Action item: Which lines in the records below include the word "match"? Report each of them in full.

Data supplied:
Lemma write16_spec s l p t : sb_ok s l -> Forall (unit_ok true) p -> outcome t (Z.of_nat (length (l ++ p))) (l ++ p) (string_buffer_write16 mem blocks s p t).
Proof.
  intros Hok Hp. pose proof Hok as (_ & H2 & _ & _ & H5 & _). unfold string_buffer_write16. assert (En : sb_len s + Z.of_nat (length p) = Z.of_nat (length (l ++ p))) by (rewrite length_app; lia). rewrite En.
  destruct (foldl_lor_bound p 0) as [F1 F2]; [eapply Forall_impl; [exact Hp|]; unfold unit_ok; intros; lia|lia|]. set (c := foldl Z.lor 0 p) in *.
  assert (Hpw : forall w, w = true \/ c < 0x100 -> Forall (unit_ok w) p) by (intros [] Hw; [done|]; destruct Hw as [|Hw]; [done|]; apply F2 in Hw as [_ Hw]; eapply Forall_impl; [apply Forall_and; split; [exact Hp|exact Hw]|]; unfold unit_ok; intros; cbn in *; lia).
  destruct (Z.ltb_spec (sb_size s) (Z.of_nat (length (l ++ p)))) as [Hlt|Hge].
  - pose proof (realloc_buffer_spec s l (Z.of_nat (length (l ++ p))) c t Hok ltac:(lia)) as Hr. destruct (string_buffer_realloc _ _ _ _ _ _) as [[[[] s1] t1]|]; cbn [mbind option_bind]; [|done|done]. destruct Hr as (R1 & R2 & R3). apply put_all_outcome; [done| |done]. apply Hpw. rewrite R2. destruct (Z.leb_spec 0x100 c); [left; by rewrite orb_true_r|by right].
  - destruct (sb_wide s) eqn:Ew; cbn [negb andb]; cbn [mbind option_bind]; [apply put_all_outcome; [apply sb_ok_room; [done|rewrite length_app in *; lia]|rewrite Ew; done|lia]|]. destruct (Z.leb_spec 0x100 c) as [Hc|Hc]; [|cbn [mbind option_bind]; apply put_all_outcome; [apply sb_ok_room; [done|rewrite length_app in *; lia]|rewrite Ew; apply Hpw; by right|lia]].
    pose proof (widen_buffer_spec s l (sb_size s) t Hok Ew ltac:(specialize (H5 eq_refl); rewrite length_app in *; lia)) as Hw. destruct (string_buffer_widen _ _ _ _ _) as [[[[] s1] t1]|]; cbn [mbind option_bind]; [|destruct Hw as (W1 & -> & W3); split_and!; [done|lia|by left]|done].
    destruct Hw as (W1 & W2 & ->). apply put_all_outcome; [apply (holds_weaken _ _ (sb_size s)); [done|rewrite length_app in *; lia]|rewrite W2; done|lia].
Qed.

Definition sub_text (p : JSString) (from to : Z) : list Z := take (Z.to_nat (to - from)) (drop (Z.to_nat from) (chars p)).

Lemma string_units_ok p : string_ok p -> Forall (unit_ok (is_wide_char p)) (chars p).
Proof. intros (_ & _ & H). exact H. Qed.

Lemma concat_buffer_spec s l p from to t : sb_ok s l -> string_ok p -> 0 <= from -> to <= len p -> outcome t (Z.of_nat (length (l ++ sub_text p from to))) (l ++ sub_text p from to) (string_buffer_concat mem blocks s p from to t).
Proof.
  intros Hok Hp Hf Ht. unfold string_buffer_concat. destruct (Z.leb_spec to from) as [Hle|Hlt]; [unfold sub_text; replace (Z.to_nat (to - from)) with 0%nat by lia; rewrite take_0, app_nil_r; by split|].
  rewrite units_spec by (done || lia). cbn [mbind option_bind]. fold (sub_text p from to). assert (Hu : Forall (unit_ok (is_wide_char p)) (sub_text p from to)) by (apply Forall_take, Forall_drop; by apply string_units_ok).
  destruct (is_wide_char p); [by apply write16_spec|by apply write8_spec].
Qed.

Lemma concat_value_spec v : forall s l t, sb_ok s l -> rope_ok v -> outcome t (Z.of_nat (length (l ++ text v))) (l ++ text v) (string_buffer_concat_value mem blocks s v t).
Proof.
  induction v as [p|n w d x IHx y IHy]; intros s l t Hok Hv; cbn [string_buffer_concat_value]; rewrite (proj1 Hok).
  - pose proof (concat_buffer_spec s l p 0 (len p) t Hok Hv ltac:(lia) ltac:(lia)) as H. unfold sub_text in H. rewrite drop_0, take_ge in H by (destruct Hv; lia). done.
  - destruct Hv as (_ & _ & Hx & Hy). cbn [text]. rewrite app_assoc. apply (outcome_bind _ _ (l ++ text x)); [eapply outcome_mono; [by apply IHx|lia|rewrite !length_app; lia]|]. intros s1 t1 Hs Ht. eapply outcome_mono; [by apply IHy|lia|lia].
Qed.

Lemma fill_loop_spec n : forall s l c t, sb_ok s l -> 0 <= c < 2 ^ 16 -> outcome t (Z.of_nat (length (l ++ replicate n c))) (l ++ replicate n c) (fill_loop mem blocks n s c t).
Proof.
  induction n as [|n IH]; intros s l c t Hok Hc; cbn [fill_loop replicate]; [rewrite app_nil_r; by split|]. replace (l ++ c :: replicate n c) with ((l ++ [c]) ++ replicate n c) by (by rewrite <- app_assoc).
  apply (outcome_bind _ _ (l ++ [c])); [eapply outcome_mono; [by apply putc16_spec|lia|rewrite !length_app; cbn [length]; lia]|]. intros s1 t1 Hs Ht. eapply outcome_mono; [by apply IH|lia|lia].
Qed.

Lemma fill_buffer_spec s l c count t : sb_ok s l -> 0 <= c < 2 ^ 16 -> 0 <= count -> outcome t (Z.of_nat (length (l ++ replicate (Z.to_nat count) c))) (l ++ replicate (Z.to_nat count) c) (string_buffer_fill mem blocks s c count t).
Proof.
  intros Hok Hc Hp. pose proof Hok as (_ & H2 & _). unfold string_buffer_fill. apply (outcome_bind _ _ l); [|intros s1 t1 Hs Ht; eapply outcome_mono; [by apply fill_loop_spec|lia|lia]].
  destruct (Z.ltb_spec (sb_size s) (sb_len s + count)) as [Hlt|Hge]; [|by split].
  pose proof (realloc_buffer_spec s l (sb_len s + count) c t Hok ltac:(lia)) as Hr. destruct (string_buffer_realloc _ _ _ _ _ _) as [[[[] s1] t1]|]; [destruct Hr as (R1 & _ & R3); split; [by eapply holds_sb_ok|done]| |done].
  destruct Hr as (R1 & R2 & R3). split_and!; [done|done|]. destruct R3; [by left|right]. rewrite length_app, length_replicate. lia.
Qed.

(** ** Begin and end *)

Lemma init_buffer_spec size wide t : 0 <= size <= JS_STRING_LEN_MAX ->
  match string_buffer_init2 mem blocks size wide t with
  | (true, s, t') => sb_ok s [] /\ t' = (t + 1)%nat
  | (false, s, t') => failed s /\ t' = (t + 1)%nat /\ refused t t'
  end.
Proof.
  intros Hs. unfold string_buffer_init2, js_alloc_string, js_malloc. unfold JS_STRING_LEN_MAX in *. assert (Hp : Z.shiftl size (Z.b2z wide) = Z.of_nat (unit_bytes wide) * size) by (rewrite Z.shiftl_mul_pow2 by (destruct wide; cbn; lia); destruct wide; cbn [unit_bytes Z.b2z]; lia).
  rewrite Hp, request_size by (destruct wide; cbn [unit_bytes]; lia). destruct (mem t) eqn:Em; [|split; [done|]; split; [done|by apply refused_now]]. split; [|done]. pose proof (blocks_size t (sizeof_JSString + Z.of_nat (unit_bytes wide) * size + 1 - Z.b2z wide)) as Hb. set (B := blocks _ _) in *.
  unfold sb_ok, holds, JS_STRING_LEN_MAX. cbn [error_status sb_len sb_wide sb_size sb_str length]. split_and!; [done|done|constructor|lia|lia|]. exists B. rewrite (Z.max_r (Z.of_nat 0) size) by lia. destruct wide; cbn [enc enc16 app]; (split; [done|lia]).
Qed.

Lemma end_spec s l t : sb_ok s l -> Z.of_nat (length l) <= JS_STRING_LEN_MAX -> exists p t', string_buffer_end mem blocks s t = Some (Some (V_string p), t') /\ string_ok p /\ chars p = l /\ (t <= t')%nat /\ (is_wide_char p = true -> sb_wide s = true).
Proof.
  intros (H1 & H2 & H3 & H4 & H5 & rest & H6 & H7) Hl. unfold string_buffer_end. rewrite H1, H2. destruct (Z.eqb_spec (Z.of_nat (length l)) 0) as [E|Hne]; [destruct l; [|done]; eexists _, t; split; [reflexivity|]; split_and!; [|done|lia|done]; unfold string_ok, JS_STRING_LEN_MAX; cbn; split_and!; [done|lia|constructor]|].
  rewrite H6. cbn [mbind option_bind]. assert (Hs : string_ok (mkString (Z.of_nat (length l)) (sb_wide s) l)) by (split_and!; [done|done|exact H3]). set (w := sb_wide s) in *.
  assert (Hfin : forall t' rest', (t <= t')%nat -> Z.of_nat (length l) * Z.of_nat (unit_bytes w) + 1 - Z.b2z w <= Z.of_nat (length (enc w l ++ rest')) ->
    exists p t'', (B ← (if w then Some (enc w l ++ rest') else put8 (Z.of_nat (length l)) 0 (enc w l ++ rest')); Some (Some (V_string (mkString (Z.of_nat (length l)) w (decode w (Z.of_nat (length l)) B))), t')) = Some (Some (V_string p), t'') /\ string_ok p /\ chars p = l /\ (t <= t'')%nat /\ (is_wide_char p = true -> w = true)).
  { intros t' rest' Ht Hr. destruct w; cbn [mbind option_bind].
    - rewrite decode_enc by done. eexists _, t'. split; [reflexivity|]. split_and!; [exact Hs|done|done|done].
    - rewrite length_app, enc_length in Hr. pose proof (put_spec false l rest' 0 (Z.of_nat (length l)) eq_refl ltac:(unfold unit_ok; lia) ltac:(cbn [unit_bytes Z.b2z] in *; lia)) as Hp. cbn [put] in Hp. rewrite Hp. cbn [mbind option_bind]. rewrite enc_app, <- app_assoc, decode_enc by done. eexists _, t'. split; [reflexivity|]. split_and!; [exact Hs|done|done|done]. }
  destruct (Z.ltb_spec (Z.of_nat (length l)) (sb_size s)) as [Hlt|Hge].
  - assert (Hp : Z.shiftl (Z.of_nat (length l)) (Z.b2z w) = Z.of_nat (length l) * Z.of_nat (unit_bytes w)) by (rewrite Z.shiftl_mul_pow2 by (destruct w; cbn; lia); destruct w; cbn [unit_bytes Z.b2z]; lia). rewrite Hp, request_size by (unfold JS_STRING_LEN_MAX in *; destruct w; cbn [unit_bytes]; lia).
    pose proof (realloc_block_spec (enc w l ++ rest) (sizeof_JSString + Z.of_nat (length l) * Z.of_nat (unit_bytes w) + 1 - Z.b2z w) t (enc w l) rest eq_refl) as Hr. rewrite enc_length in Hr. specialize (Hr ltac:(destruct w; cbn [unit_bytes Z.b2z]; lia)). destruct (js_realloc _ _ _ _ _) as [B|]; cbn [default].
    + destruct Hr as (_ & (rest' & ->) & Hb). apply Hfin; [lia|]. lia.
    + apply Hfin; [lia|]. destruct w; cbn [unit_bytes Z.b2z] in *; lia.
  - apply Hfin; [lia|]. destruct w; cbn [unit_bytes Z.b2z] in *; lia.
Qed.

--

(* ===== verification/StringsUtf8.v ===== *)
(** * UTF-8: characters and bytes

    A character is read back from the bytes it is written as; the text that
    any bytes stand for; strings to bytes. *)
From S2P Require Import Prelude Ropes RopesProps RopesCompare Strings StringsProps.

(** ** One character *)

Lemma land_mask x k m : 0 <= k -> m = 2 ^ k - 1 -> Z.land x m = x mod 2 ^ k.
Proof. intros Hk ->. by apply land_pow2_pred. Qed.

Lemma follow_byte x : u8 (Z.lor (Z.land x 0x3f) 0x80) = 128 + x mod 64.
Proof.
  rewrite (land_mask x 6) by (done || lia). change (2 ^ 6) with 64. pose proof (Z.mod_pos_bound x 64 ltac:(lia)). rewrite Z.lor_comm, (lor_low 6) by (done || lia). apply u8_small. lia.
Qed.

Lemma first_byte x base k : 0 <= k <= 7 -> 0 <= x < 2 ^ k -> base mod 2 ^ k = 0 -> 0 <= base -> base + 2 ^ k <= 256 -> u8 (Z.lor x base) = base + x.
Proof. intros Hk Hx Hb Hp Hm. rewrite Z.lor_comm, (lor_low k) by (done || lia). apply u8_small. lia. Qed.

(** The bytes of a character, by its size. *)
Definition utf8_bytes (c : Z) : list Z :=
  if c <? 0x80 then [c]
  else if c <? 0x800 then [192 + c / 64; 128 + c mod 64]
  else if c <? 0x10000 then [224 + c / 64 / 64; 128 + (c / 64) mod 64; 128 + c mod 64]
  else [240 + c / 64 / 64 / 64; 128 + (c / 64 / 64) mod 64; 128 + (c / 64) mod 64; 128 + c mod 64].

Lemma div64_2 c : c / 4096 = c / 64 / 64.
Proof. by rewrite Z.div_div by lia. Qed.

---

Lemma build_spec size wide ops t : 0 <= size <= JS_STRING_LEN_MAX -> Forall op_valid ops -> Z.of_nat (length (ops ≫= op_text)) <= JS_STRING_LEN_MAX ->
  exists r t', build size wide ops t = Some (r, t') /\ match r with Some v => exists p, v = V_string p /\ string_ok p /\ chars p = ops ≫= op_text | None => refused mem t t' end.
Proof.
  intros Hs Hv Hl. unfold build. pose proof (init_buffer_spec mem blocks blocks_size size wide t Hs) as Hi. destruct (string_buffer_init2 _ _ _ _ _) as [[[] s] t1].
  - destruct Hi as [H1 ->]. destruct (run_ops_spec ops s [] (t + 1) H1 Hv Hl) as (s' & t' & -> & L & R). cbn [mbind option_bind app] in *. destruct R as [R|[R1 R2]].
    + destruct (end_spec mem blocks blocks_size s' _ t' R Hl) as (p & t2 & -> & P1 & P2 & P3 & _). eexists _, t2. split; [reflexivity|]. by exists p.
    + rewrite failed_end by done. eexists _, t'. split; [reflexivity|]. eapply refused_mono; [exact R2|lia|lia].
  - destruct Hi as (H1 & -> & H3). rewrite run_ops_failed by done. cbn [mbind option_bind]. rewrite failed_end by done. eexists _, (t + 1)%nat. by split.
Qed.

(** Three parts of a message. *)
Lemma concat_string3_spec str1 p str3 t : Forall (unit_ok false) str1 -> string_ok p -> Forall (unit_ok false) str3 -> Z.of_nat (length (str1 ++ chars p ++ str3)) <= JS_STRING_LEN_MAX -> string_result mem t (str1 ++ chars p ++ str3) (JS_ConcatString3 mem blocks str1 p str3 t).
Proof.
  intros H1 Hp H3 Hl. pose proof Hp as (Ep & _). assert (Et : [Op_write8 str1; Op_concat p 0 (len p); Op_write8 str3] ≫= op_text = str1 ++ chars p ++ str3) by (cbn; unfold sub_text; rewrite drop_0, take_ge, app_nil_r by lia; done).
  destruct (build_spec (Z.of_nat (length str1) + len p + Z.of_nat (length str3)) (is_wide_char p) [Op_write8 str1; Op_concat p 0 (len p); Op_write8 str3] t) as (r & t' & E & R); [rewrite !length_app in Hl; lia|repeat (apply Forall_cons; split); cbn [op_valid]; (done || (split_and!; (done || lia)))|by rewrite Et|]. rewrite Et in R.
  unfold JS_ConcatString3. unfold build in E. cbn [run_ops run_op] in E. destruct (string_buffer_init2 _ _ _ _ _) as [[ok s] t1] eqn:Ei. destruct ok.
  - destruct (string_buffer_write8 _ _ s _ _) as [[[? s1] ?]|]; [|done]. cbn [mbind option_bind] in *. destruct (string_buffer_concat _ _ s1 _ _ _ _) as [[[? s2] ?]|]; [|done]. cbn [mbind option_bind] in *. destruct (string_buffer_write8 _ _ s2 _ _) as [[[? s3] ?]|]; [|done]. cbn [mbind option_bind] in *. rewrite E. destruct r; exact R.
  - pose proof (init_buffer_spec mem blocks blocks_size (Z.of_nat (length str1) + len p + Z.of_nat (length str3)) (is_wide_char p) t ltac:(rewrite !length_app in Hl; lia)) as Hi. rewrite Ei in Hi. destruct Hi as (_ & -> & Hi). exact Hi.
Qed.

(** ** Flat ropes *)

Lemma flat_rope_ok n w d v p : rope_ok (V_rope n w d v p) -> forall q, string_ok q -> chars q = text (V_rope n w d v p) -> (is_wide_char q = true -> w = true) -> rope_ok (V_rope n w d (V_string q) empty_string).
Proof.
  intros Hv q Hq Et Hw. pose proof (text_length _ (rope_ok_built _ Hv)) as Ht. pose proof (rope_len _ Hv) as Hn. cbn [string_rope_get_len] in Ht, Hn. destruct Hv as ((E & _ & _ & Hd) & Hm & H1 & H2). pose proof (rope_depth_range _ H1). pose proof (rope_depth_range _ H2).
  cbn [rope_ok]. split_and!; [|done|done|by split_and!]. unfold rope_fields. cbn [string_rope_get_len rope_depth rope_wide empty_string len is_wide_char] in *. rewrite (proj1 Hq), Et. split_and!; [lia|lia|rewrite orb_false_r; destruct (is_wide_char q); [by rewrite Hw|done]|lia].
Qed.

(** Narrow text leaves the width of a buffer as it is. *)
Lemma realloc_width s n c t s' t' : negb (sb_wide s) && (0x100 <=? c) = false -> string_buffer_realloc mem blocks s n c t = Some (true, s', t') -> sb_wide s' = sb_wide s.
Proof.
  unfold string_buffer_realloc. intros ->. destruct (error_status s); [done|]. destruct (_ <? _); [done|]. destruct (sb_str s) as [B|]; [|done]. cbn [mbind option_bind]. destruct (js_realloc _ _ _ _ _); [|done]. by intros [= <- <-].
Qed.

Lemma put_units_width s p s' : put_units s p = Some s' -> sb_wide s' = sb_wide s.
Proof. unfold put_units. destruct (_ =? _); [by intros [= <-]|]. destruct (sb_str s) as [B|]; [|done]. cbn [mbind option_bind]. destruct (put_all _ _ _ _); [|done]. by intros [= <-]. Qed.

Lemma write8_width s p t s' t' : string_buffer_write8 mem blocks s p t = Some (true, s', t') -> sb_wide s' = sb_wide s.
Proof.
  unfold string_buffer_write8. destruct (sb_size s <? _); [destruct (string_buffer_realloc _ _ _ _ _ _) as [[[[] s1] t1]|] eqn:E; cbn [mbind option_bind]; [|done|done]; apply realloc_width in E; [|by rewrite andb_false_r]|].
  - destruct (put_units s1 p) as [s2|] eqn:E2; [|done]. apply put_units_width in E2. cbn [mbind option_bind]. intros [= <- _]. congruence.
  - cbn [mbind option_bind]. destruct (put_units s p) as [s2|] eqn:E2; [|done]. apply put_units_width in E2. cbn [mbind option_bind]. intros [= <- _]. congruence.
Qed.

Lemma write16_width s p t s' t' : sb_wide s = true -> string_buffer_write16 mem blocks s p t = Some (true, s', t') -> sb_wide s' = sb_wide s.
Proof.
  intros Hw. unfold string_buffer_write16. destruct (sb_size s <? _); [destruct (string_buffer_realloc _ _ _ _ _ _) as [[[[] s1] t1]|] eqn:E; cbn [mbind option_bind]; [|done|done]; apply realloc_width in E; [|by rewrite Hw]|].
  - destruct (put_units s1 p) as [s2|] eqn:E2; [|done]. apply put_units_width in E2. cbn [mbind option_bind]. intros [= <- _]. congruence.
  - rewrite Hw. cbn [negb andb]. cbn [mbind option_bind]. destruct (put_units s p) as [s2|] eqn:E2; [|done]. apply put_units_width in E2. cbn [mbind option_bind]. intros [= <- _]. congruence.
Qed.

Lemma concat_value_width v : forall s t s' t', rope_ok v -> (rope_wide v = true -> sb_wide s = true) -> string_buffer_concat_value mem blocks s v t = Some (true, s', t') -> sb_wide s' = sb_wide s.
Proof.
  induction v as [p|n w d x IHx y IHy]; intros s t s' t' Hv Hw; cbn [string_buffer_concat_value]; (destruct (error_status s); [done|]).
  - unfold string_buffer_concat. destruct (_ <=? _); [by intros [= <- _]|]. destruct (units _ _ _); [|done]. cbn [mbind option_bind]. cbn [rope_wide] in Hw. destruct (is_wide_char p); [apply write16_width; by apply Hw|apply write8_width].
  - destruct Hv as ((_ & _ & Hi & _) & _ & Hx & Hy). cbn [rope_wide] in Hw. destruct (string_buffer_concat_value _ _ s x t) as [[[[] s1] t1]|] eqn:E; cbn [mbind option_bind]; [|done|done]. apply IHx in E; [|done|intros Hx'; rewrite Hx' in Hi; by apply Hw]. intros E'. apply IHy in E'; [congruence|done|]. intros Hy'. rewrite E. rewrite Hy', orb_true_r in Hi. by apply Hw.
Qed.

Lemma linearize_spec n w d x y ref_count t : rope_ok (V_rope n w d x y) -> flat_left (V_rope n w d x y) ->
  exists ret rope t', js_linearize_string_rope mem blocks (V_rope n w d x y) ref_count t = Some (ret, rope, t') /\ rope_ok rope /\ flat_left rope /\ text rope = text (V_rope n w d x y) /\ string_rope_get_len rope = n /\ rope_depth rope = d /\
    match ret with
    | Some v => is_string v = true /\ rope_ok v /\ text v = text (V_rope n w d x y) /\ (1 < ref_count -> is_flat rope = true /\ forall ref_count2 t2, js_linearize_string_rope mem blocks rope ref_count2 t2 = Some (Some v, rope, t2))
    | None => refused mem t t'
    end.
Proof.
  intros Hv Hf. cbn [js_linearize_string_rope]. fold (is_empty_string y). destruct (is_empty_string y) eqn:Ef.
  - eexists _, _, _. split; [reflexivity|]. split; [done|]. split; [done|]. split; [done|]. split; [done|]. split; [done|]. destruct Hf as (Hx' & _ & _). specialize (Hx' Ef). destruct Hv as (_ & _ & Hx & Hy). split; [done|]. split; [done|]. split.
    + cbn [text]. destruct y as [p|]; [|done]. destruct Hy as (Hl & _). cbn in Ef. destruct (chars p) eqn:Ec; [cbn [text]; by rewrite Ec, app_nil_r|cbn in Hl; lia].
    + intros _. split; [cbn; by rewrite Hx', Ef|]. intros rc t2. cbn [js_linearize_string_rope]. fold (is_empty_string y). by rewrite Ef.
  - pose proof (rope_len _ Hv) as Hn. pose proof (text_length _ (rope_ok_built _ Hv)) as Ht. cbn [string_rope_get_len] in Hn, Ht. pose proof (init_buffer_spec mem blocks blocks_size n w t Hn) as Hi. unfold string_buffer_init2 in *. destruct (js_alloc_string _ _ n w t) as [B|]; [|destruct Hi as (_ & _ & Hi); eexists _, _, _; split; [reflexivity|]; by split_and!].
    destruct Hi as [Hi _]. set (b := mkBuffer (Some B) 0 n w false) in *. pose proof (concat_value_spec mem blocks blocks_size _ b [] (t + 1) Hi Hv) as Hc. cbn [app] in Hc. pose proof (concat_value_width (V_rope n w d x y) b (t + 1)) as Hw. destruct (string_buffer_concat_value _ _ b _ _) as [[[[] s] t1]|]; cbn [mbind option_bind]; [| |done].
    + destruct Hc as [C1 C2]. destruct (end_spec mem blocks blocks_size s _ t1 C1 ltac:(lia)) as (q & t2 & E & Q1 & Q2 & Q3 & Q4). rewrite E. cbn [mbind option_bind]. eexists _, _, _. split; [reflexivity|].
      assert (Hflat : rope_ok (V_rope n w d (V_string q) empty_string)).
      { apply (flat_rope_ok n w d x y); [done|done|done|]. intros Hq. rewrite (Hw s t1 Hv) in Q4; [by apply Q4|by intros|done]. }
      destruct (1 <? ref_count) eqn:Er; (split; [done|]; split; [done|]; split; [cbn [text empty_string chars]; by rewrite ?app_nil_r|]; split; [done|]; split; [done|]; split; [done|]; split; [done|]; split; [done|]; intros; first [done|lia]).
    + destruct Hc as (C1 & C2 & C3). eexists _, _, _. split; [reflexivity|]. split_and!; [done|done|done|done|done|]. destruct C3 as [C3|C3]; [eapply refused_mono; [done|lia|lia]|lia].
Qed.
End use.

Response to this exercise:
  match string_buffer_init2 mem blocks size wide t with
  exists r t', build size wide ops t = Some (r, t') /\ match r with Some v => exists p, v = V_string p /\ string_ok p /\ chars p = ops ≫= op_text | None => refused mem t t' end.
    match ret with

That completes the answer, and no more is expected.